Lemma run_inv w : rtc body_step (spawn_http1_streaming_body prefix reader remaining) w →
  body_inv prefix (unread reader) remaining w.
Proof.
  intros Hrun. revert w Hrun. apply rtc_ind_r; [apply spawn_inv|]. intros w w' _ Hstep Hinv. by eapply body_step_inv.
Qed.

(** Once the end is marked, the producer pushes no more. *)
Lemma producer_ended w : producer_ok (w_producer w) (w_reader w) (w_remaining w) (w_state w) → bs_finished (w_state w) = true →
  (bs_error (w_state w) = None → w_remaining w = 0) ∧ (is_Some (bs_error (w_state w)) → 0 < w_remaining w) ∧ in_push w = [].
Proof.
  intros Hp Hf. assert (¬ is_Some (@None body_failure)) by (by intros []). unfold in_push.
  destruct (w_producer w) as [|b| |e| | |r]; simpl in Hp;
    [destruct Hp; congruence..| |].
  - destruct Hp as [(? & _)|(_ & ? & ?)]; [congruence|]. split_and!; [intros He; by rewrite He in *|done|done].
  - destruct Hp as [_ [(He & ? & _)|(? & ? & _)]]; (split_and!; [| |done]); [done|by rewrite He|intros He; by rewrite He in *|done].
Qed.

(** C22: a streamed request body reaches its taker whole and in order, whatever the
    interleaving of the reading task and the taking thread and however the octets
    are split on either side.  The slices are the announced octets from the first
    on, each readable until the next call.  The end is reported only after all of
    them, so a truncated body is never taken for a whole one: it ends in an error,
    after what arrived.  The task takes no octet past the body off the connection,
    and returns the connection exactly when it has taken the whole body. *)
Theorem streaming_body_exact w : rtc body_step (spawn_http1_streaming_body prefix reader remaining) w →
  ∃ consumed, unread reader = consumed ++ unread (w_reader w) ∧ zlen consumed ≤ remaining ∧
    (∃ rest, prefix ++ consumed = w_got w ++ rest) ∧
    (w_consumer w = CIdle →
       match w_result w with
       | None => w_got w = []
       | Some (GotSlice slice) => ∃ before octets,
           slice_octets (w_state w) slice = Some octets ∧ octets ≠ [] ∧ w_got w = before ++ octets
       | Some GotEnd => zlen consumed = remaining ∧
           (bs_finish_requested (w_state w) = false → w_got w = prefix ++ consumed)
       | Some (GotError _) => zlen consumed < remaining ∧
           (bs_finish_requested (w_state w) = false → w_got w = prefix ++ consumed)
       end) ∧
    (∀ reclaimed, w_producer w = PDone reclaimed →
       reclaimed = Some (w_reader w) ∧ zlen consumed = remaining ∨ reclaimed = None ∧ zlen consumed < remaining).
Proof.
  intros [_ [_ Hrem] (consumed & dropped & Hall & Hlen & Hoct & Hd) Hp Hc]%run_inv.
  exists consumed. split; [done|]. split; [lia|]. split; [eauto|]. split.
  - intros Hidle. unfold consumer_ok in Hc. rewrite Hidle in Hc. unfold in_hand in Hoct. rewrite Hidle in Hoct.
    assert (bs_finished (w_state w) = true → bs_chunks (w_state w) = [] →
      (bs_error (w_state w) = None → w_remaining w = 0) ∧ (is_Some (bs_error (w_state w)) → 0 < w_remaining w) ∧
      (bs_finish_requested (w_state w) = false → w_got w = prefix ++ consumed)) as Hend.
    { intros Hf Hq. unfold queue_octets in Hoct. rewrite Hq in Hoct.
      destruct (producer_ended w Hp Hf) as (H1 & H2 & Hpush). rewrite Hoct, Hpush. split_and!; [done|done|].
      intros Hr. by rewrite Hd, !app_nil_r. }
    destruct (w_result w) as [[slice| |e]|]; [done| | |done]; destruct Hc as (Hf & He & Hq); destruct (Hend Hf Hq) as (H1 & H2 & H3).
    + split; [|done]. specialize (H1 He). lia.
    + split; [|done]. rewrite He in H2. specialize (H2 ltac:(done)). lia.
  - intros reclaimed Hdone. rewrite Hdone in Hp. destruct Hp as [_ [(_ & ? & ->)|(_ & ? & ->)]]; [left|right]; split; [done|lia|done|lia].
Qed.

- [Exercise brief]: Take every line from the one containing "assert (bs_finished (w_state" to the end of the listing and output it exactly, with nothing else.

- [Output of the task]:
    assert (bs_finished (w_state w) = true → bs_chunks (w_state w) = [] →
      (bs_error (w_state w) = None → w_remaining w = 0) ∧ (is_Some (bs_error (w_state w)) → 0 < w_remaining w) ∧
      (bs_finish_requested (w_state w) = false → w_got w = prefix ++ consumed)) as Hend.
    { intros Hf Hq. unfold queue_octets in Hoct. rewrite Hq in Hoct.
      destruct (producer_ended w Hp Hf) as (H1 & H2 & Hpush). rewrite Hoct, Hpush. split_and!; [done|done|].
      intros Hr. by rewrite Hd, !app_nil_r. }
    destruct (w_result w) as [[slice| |e]|]; [done| | |done]; destruct Hc as (Hf & He & Hq); destruct (Hend Hf Hq) as (H1 & H2 & H3).
    + split; [|done]. specialize (H1 He). lia.
    + split; [|done]. rewrite He in H2. specialize (H2 ltac:(done)). lia.
  - intros reclaimed Hdone. rewrite Hdone in Hp. destruct Hp as [_ [(_ & ? & ->)|(_ & ? & ->)]]; [left|right]; split; [done|lia|done|lia].
Qed.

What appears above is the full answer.